Early on in the season in a road game against an unfamiliar opponent, one might expect a team to rely on veteran leadership to produce offense and win the game.
But in Sunday’s game against Akron, two freshmen came up big for Boston College women’s soccer.
The Eagles (2–3–1) defeated Akron (1–4) 2–0 behind back-to-back Bella Douglas and Hannah Schmelzle goals in the second half. BC also held its opponent scoreless for the third time this season.
The Eagles challenged Akron in the first half, but their efforts were left fruitless as Akron’s goalkeeper Sara Bower kept them off the board. BC had two solid chances dribbling in front of the six-yard box, but Bower caught both of their two shots on net cleanly to deny an early score.

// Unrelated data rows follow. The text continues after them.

(** * OCR service: configuration snapshot, model artifact lifecycle and
      request pipeline

    A shallow embedding of [app/config.py], [app/model_store.py],
    [app/vllm_local_server.py], [app/bootstrap_model_store.py] and [main.py],
    the properties of the specification stated over it, and further
    properties of the code.

    Conventions.
    - Python [int] is [Z]; [str] is [string] (case mapping acts on the ASCII
      letters); a [float] of the settings is a [pyfloat], whose finite values
      are rationals, so that the comparisons of the validators are exact; a
      [float] the code computes with (the readings of the clock) is a binary64
      float of the kernel, with its rounding.
    - A call that may raise returns an [outcome]; code with effects runs in
      the monad [M W E] over an explicit world [W]. *)

From Stdlib Require Import Ascii String ZArith Lia QArith DecimalString.
From Stdlib Require Import Strings.Byte.
From Stdlib Require Floats.
From stdpp Require Import base gmap strings list.

Open Scope string_scope.
Open Scope Z_scope.

(** ** Results of fallible calls and the state-and-exception monad *)

Inductive outcome (E A : Type) : Type :=
| Returns (a : A)
| Raises (e : E).
Arguments Returns {E A} a.
Arguments Raises {E A} e.

Definition M (W E A : Type) : Type := W -> outcome E A * W.

Definition ret {W E A} (a : A) : M W E A := fun w => (Returns a, w).

Definition raise {W E A} (e : E) : M W E A := fun w => (Raises e, w).

Definition bind {W E A B} (m : M W E A) (k : A -> M W E B) : M W E B :=
  fun w =>
    match m w with
    | (Returns a, w') => k a w'
    | (Raises e, w') => (Raises e, w')
    end.

(** [try m except h]: the handler sees every exception and re-raises the
    ones its [except] clauses do not name. *)
Definition try_except {W E A} (m : M W E A) (h : E -> M W E A) : M W E A :=
  fun w =>
    match m w with
    | (Returns a, w') => (Returns a, w')
    | (Raises e, w') => h e w'
    end.

Definition gets {W E A} (f : W -> A) : M W E A := fun w => (Returns (f w), w).

Definition modify {W E} (f : W -> W) : M W E unit := fun w => (Returns tt, f w).

Notation "'let*' x ':=' m 'in' k" := (bind m (fun x => k))
  (at level 10, x name, m at level 100, k at level 200).

(** ** Python string helpers *)

Module PyStr.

But Bower couldn’t do anything about the Eagles’ best chance of the first half, an Ella Richards rising shot that hit the crossbar and deflected back out into play in the 37th minute. If Richards had put the shot just a little bit lower, the powerful strike would have beaten Bower and gotten BC on the board.
Nevertheless, the game carried into halftime scoreless, with Akron failing to get a shot on net in the first half.

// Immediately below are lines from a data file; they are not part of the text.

Lemma Column_format_header_rule_witness :
  exists self,
    Column.__init__ "|{:^5}|" FRAME_HEADER "+-+" = Ok self
    /\ snd (Column.format (H:=Py.host) self [Py.Str "name"])
       = Ok ["+-----+" : str; "|name |" : str; "+-----+" : str].
Proof.
  eexists; split; [vm_compute; reflexivity|].
  refine (proj2 (proj2 (proj2
    (Column_format_header_rule (H:=Py.host) _ [Py.Str "name"] "5" "+-----+"
       ["|name |" : str] _ _ _))) _ _ _);
    vm_compute; reflexivity.
Defined.

(** C10: on a column built without a width, [format] of no values raises,
    the [ValueError] of [max] on an empty iterable, and returns nothing; a call
    that returns was given at least one value. *)
Theorem Column_format_empty_fails `{Host} (self : Column.t) :
  Column.width self = [] ->
  Column.format self [] = (self, Err EmptyMax)
  /\ (forall column self' output,
        Column.format self column = (self', Ok output) -> column <> []).
Proof.
  intros Hw.
  assert (He : Column.format self [] = (self, Err EmptyMax)).
  { apply format_measure_err. unfold Column.measure; rewrite Hw; reflexivity. }
  split; [exact He|].
  intros column self' output Hf ->. rewrite He in Hf; discriminate.
Qed.

Lemma Column_format_empty_fails_witness :
  exists self,
    Column.__init__ "| {:>} |" FRAME "+-+" = Ok self
    /\ Column.width self = []
    /\ Column.format (H:=Py.host) self [] = (self, Err EmptyMax).
Proof.
  eexists; split; [vm_compute; reflexivity|].
  split; [reflexivity|].
  refine (proj1 (Column_format_empty_fails (H:=Py.host) _ _)); reflexivity.
Defined.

Akron’s Emma King did a good job of testing BC goalkeeper Wiebke Willebrandt in the first few minutes of the second half with a rocket of a shot, but it missed the net by about a foot.
Douglas, however, fired a shot past Bower about six minutes later off a feed from Richards to break the scoreless tie and notch her first collegiate goal. The Montclair, N.J., native’s first goal was a rocket, and although Bower got both hands on it, it was too much to handle, and BC took the lead.
Just two minutes later, fellow freshman Schmelzle put one in the net to double BC’s lead with a shot that was essentially the opposite of Douglas’. The Leipzig, Germany native’s shot was a beautiful bending strike that curled around two Akron defenders to bounce off the back post and beat Bower.
Sunday was also Schmelzle’s first collegiate game.
Despite a few tests from Akron, Willebrandt held strong, keeping out the only two shots that got on net with ease to ensure that the Eagles would not leave Ohio empty handed.
While the surprising offense from the two freshmen injected some new hope into the Eagles as they head into their final two matches before ACC play, the story on defense remains the same. In every game in which BC has allowed a goal, they have lost. Finding more offense in the future will be crucial in order to support its dominant defensive performance, like during Sunday’s win.